As most people that are interested in the Chemical Facility Anti-Terrorism Standards (CFATS) program are well aware, the current congressional authorization for the program ends on April 17th, 2020. Last year Congress passed HR 251 which at the last minute extended the 2014 authorization of the program until that date.

Currently there is has only been one bill introduced that would continue the CFATS program beyond April, HR 3256. The House Homeland Security Committee has marked up that bill and printed their Report in December. It did not actually take 6 months to write up that report. It took that long for Chairman Thompson (D,MS) to admit that there was not going to be an agreement with the House Energy and Commerce Committee to allow the Homeland Security Committee’s new version of the bill to move to the floor of the House.
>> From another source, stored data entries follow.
(** The fault of the live ids of one endpoint *)
Definition live_fault (odd : bool) (selfReplicating : list string) (endpoint : string)
    (group : list ClusterNode) : list GhostMember :=
  let live := js_filter (λ n, negb (isGhost n)) group in
  let established := js_filter isEstablished group in
  if odd && isLoopbackHost (endpointHost endpoint) && (0 <? js_len live) then
    match preferredOccupant live with
    | None => []
    | Some occupant =>
        let collidingIds := sortedDistinctIds live in
        let establishedIds := sortedDistinctIds established in
        [{| gm_reason := loopback_flip; gm_endpoint := endpoint; gm_ghostIds := [];
            gm_liveId := cn_id occupant; gm_liveFlags := cn_flags occupant;
            gm_collidingIds := collidingIds;
            gm_stableIds := if 0 <? js_len establishedIds then establishedIds else [cn_id occupant];
            gm_selfReplicatingIds := selfReplicatingAmong selfReplicating collidingIds |}]
    end
  else if 2 <=? js_len (sortedDistinctIds established) then
    match preferredOccupant established with
    | None => []
    | Some occupant =>
        let collidingIds := sortedDistinctIds established in
        [{| gm_reason := live_endpoint_collision; gm_endpoint := endpoint; gm_ghostIds := [];
            gm_liveId := cn_id occupant; gm_liveFlags := cn_flags occupant;
            gm_collidingIds := collidingIds; gm_stableIds := collidingIds;
            gm_selfReplicatingIds := selfReplicatingAmong selfReplicating collidingIds |}]
    end
  else [].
The Energy and Commerce Committee has not yet held their markup hearing on the bill. This is probably due to internal wrangling between the Democrats and Republicans about what measures should or should not be in the bill. What is at stake here in these internal discussions, is not whether or not the bill would make it through a House vote; the Democrats have a strong enough majority to make that inevitable. The question becomes would the resulting bill be acceptable in the Senate. The version in the current report certainly would not be approvable in the Senate as the party-line Committee vote clearly showed.
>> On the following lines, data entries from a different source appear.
Lemma total_snoc l r : total (l ++ [r]) = total l + r.2.
Proof. unfold total. by rewrite foldl_app. Qed.

Lemma str_eqb_iff s t : str_eqb s t = true ↔ s = t.
Proof. apply bool_decide_eq_true. Qed.

Lemma buckets_total results a :
  a ≠ EmptyString →
  bk_authFailures (default new_bucket (jm_get a (foldl bucket_step [] results)))
  = total (js_filter (auth_part a) results).
Proof.
  intros Ha. induction results as [|r l IH] using rev_ind; [done|].
  rewrite foldl_app, js_filter_app. cbn [foldl js_filter]. unfold bucket_step at 1, auth_part at 2.
  set (m := foldl bucket_step [] l) in *. set (addr := clientAddressFrom (ae_clientInfo r.1)).
  destruct (is_empty addr) eqn:He.
  { destruct addr; [|done]. replace (str_eqb EmptyString a) with false.
    - by rewrite andb_false_r, app_nil_r.
    - symmetry. apply not_true_iff_false. by rewrite str_eqb_iff. }
  rewrite jm_get_set. destruct (decide (a = addr)) as [Heq|Hne].
  - rewrite <-Heq. replace (str_eqb a a) with true by (symmetry; by apply str_eqb_iff).
    rewrite andb_true_r. cbn [default]. unfold fill_bucket.
    destruct (str_eqb (ae_reason r.1) AUTH_REASON); cbn [bk_authFailures].
    + by rewrite total_snoc, IH.
    + by rewrite app_nil_r, IH.
  - replace (str_eqb addr a) with false.
    + by rewrite andb_false_r, app_nil_r.
    + symmetry. apply not_true_iff_false. rewrite str_eqb_iff. congruence.
Qed.

Lemma buckets_wf results :
  jm_wf (foldl bucket_step [] results)
  ∧ EmptyString ∉ (foldl bucket_step [] results).*1.
Proof.
  induction results as [|r l [Hwf Hne]] using rev_ind; [split; [apply jm_wf_nil|apply not_elem_of_nil]|].
  rewrite foldl_app. cbn [foldl]. unfold bucket_step at 1 3.
  destruct (is_empty _) eqn:He; [done|]. split; [by apply jm_wf_set|].
  intros Hin. apply list_elem_of_fmap in Hin as ([k b] & Hk & [[-> _]|Hin]%jm_set_elem).
  - cbn in Hk. by rewrite <-Hk in He.
  - apply Hne. rewrite Hk. by apply list_elem_of_fmap_2.
Qed.

(** A source reported for an address has the address's total. *)
Lemma observed_source s l now w minCount f :
  f ∈ (observeAuthFailures s l now w minCount).1 ↔
  ∃ b, (as_clientAddress f, b) ∈ foldl bucket_step [] (accumulate s l now w).1
     ∧ source_of minCount (as_clientAddress f, b) = Some f.
Proof.
  unfold observeAuthFailures. destruct (accumulate s l now w) as [results s']. cbn [fst].
  rewrite js_sort_elem, list_elem_of_omap. split.
  - intros ([a b] & Hin & Hs). assert (a = as_clientAddress f) as <-; [|by exists b].
    unfold source_of in Hs. destruct (_ <? _); [done|]. by injection Hs as <-.
  - intros (b & Hin & Hs). by eexists.
Qed.

(** A reported burst is made of real failures, whatever the ACL log does: its count is the
    sum of one part per entry of the log, each for failed authentications whose latest client
    is the reported address, and no part is more than the failures its entry saw since a time
    at most two windows ago, or since the last scan that listed the entry before the window
    opened.  Cumulative counts, repeated rows and resets of the log are never counted twice. *)
Theorem auth_failures_real failures ps p f :
  log_ok failures (ps ++ [p]) →
  f ∈ (observeAuthFailures (auth_run ps) p.2 p.1 AUTH_FAILURE_WINDOW_MS AUTH_FAILURE_MIN_COUNT).1 →
  ∃ parts,
    as_authFailures f = total parts ∧ 10 ≤ total parts ∧ NoDup (entryKey <$> parts.*1)
    ∧ ∀ e n, (e, n) ∈ parts →
        e ∈ p.2 ∧ ae_reason e = "auth" ∧ clientAddressFrom (ae_clientInfo e) = as_clientAddress f
        ∧ ∃ b, n ≤ failures (entryKey e) p.1 - failures (entryKey e) b
               ∧ window_base (ps ++ [p]) (entryKey e) p.1 b.
Proof.
  intros Hlog (b & Hb & Hs)%observed_source.
  pose proof (lo_keys _ _ Hlog p ltac:(apply elem_of_app; right; by left)) as Hkeys.
  pose proof (accumulate_spec (auth_run ps) p.2 p.1 AUTH_FAILURE_WINDOW_MS Hkeys) as Hacc.
  pose proof (accumulate_pos (auth_run ps) p.2 p.1 AUTH_FAILURE_WINDOW_MS) as Hpos.
  destruct (accumulate _ _ _ _) as [results s']. destruct Hacc as (_ & _ & Hres & Hsub). cbn [fst] in *.
  destruct (buckets_wf results) as [Hwf Hne].
  assert (Ha : as_clientAddress f ≠ EmptyString).
  { intros Heq. rewrite Heq in Hb. apply Hne. by apply (list_elem_of_fmap_2 fst _ (EmptyString, b)). }
  pose proof (buckets_total results _ Ha) as Htotal. rewrite (jm_elem_get _ _ _ Hwf Hb) in Htotal.
  exists (js_filter (auth_part (as_clientAddress f)) results). rewrite <-Htotal. cbn [default].
  unfold source_of in Hs. cbn [fst snd] in Hs. destruct (Z.ltb_spec (bk_authFailures b) AUTH_FAILURE_MIN_COUNT) as [|Hmin]; [done|].
  injection Hs as <-. cbn [as_authFailures as_clientAddress snd fst] in *. split_and!; [done|exact Hmin| |].
  - eapply sublist_NoDup; [exact Hkeys|]. apply fmap_sublist. etrans; [|exact Hsub].
    apply fmap_sublist, js_filter_sublist.
  - intros e n [Hpart Hin]%js_filter_elem. destruct (Hres e n Hin) as [He Hn].
    unfold auth_part in Hpart. apply andb_true_iff in Hpart as [Hr%str_eqb_iff Hc%str_eqb_iff].
    split_and!; [done..|]. rewrite Hn. apply in_window_bound; [done|done|]. rewrite <-Hn. by eapply Hpos.
Qed.

Definition acl_row (count created : Z) (user clientInfo : string) : StoredAclEntry :=
  {| ae_id := 1; ae_count := Some count; ae_reason := "auth"; ae_context := "toplevel";
     ae_object := "AUTH"; ae_username := user; ae_ageSeconds := 0; ae_clientInfo := clientInfo;
     ae_timestampCreated := created; ae_timestampLastUpdated := created; ae_capturedAt := created;
     ae_sourceHost := "db"; ae_sourcePort := 6379; ae_connectionId := Some "c1" |}.
Definition acl_scans : list scan :=
  [(30000, [acl_row 6 10000 "admin" "id=5 addr=10.1.2.3:53124 laddr=10.0.0.1:6379"])].
Definition acl_last : scan :=
  (60000, [acl_row 14 10000 "admin" "id=9 addr=10.1.2.3:53340 laddr=10.0.0.1:6379"]).
(** Fourteen failures, one each 3.5 s from 10 s on *)
Definition acl_failures (k : string) (t : Z) : Z := Z.max 0 (Z.min 14 ((t - 6501) / 3500)).

Lemma auth_failures_real_witness :
  ∃ f, (observeAuthFailures (auth_run acl_scans) acl_last.2 acl_last.1 AUTH_FAILURE_WINDOW_MS
          AUTH_FAILURE_MIN_COUNT).1 = [f]
       ∧ as_clientAddress f = "10.1.2.3"
       ∧ ∃ parts, as_authFailures f = total parts ∧ 10 ≤ total parts.
Proof.
  set (f := {| as_clientAddress := "10.1.2.3"; as_authFailures := 14; as_usernames := ["admin"];
               as_reasonBreakdown := [("auth", 14)] |}).
  exists f. split; [vm_compute; reflexivity|]. split; [reflexivity|].
  destruct (auth_failures_real acl_failures acl_scans acl_last f) as (parts & H1 & H2 & _);
    [|vm_compute; by left|by exists parts].
  split.
  - intros k t t' Ht. unfold acl_failures.
    assert ((t - 6501) / 3500 ≤ (t' - 6501) / 3500) by (apply Z.div_le_mono; lia). lia.
  - repeat constructor. vm_compute. discriminate.
  - intros p [->|[->|[]%not_elem_of_nil]%elem_of_cons]%elem_of_cons; vm_compute;
      (constructor; [apply not_elem_of_nil|constructor]).
  - intros p e [->|[->|[]%not_elem_of_nil]%elem_of_cons]%elem_of_cons He;
      apply list_elem_of_singleton in He as ->; vm_compute; split; discriminate.
  - intros before p between q after e e' Heq He He' _.
    destruct before as [|x [|y before]]; cbn in Heq.
    + injection Heq as <- Heq. destruct between as [|x between]; cbn in Heq.
      * injection Heq as <- _. apply list_elem_of_singleton in He as ->.
        apply list_elem_of_singleton in He' as ->. vm_compute. discriminate.
      * injection Heq as _ Heq. by destruct between.
    + injection Heq as _ _ Heq. by destruct between.
    + injection Heq as _ _ Heq. by destruct before.
Defined.

(** *** The cooldown of an address *)
Lemma alerts_spec now kept sources :
  let '(al, m) := foldl (alert_step now AUTH_FAILURE_ALERT_COOLDOWN_MS) ([], kept) sources in
  let cooling a := ∃ t, jm_get a kept = Some t ∧ now - t ≤ AUTH_FAILURE_ALERT_COOLDOWN_MS in
  (∀ f, f ∈ al → f ∈ sources ∧ ¬ cooling (as_clientAddress f))
  ∧ (∀ a, jm_get a m = if decide (a ∈ as_clientAddress <$> al) then Some now else jm_get a kept)
  ∧ (∀ f, f ∈ sources → as_clientAddress f ∈ as_clientAddress <$> al ∨ cooling (as_clientAddress f)).
Proof.
  induction sources as [|f l IH] using rev_ind.
  { cbn. split_and!; [intros f Hf; by apply not_elem_of_nil in Hf|done|].
    intros f Hf. by apply not_elem_of_nil in Hf. }
  rewrite foldl_app. destruct (foldl _ _ l) as [al m]. destruct IH as (Hal & Hm & Hall).
  cbn [foldl]. unfold alert_step. rewrite (Hm (as_clientAddress f)).
  assert (Hstep : ∀ al', al `prefix_of` al' → as_clientAddress f ∈ as_clientAddress <$> al' ∨
      (∃ t, jm_get (as_clientAddress f) kept = Some t ∧ now - t ≤ AUTH_FAILURE_ALERT_COOLDOWN_MS) →
    ∀ g, g ∈ l ++ [f] → as_clientAddress g ∈ as_clientAddress <$> al'
      ∨ ∃ t, jm_get (as_clientAddress g) kept = Some t ∧ now - t ≤ AUTH_FAILURE_ALERT_COOLDOWN_MS).
  { intros al' [k ->] Hf g [Hg|Hg]%elem_of_app.
    - destruct (Hall g Hg) as [H|H]; [|by right]. left. rewrite fmap_app. apply elem_of_app. by left.
    - by apply list_elem_of_singleton in Hg as ->. }
  assert (Hold : ∀ g, g ∈ al → g ∈ l ++ [f] ∧ ¬ ∃ t, jm_get (as_clientAddress g) kept = Some t
      ∧ now - t ≤ AUTH_FAILURE_ALERT_COOLDOWN_MS).
  { intros g Hg. destruct (Hal g Hg) as [Hin Hno]. split; [apply elem_of_app; by left|done]. }
  case_decide as Ha.
  - rewrite Z.sub_diag. cbn. split_and!; [done|done|]. apply Hstep; [done|by left].
  - destruct (jm_get (as_clientAddress f) kept) as [t|] eqn:Ht;
      [destruct (Z.leb_spec (now - t) AUTH_FAILURE_ALERT_COOLDOWN_MS) as [Hle|Hgt]|].
    + split_and!; [done|done|]. apply Hstep; [done|]. right. by exists t.
    + split_and!.
      * intros g [Hg|Hg]%elem_of_app; [by apply Hold|]. apply list_elem_of_singleton in Hg as ->.
        split; [apply elem_of_app; right; by left|]. intros (t' & Ht' & Hle). rewrite Ht in Ht'.
        injection Ht' as <-. lia.
      * intros a. rewrite jm_get_set, Hm, fmap_app. cbn.
        repeat case_decide; set_solver.
      * apply Hstep; [by eexists|]. left. rewrite fmap_app. apply elem_of_app. right. by left.
    + split_and!.
      * intros g [Hg|Hg]%elem_of_app; [by apply Hold|]. apply list_elem_of_singleton in Hg as ->.
        split; [apply elem_of_app; right; by left|]. intros (t' & Ht' & Hle). congruence.
      * intros a. rewrite jm_get_set, Hm, fmap_app. cbn.
        repeat case_decide; set_solver.
      * apply Hstep; [by eexists|]. left. rewrite fmap_app. apply elem_of_app. right. by left.
Qed.

(** An alert of the address at the last scan of [ps] *)
Definition alerted (ps : list scan) (p : scan) (a : string) : Prop :=
  a ∈ as_clientAddress <$> (scan_auth p.2 p.1 (auth_run ps)).1.

(** What the cooldown map holds: the alerts of the past, and all of them that may still cool. *)
Definition cooldown_means (ps : list scan) (s : AuthFailureState) : Prop :=
  jm_wf (af_lastAlertedAt s)
  ∧ (∀ a t, jm_get a (af_lastAlertedAt s) = Some t →
       ∃ before p after, ps = before ++ p :: after ∧ p.1 = t ∧ alerted before p a)
  ∧ ∀ before p after a, ps = before ++ p :: after → alerted before p a →
      (∃ t, jm_get a (af_lastAlertedAt s) = Some t ∧ p.1 ≤ t)
      ∨ ∃ q, q ∈ ps ∧ AUTH_FAILURE_ALERT_COOLDOWN_MS < q.1 - p.1.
It increasingly looks like the House and Senate are not going to be able to come up with any realistic compromise on the CFATS program that makes substantive changes to the program. I suspect that we will see a new version of HR 251 introduced to provide another short-term extension of the CFATS program. These short-term extensions are politically achievable, but they do little good for the program. It is hard to convince corporate boards that long-term spending programs are reasonable for a security program that might not last out the year. Nor does it provide any help to the Infrastructure Security Compliance Division in managing its workforce when personnel cannot be sure that they will have a job after April.

NOTE: I did a series of blog posts (ending here) almost two years ago showing what I think would make useful additions to the program.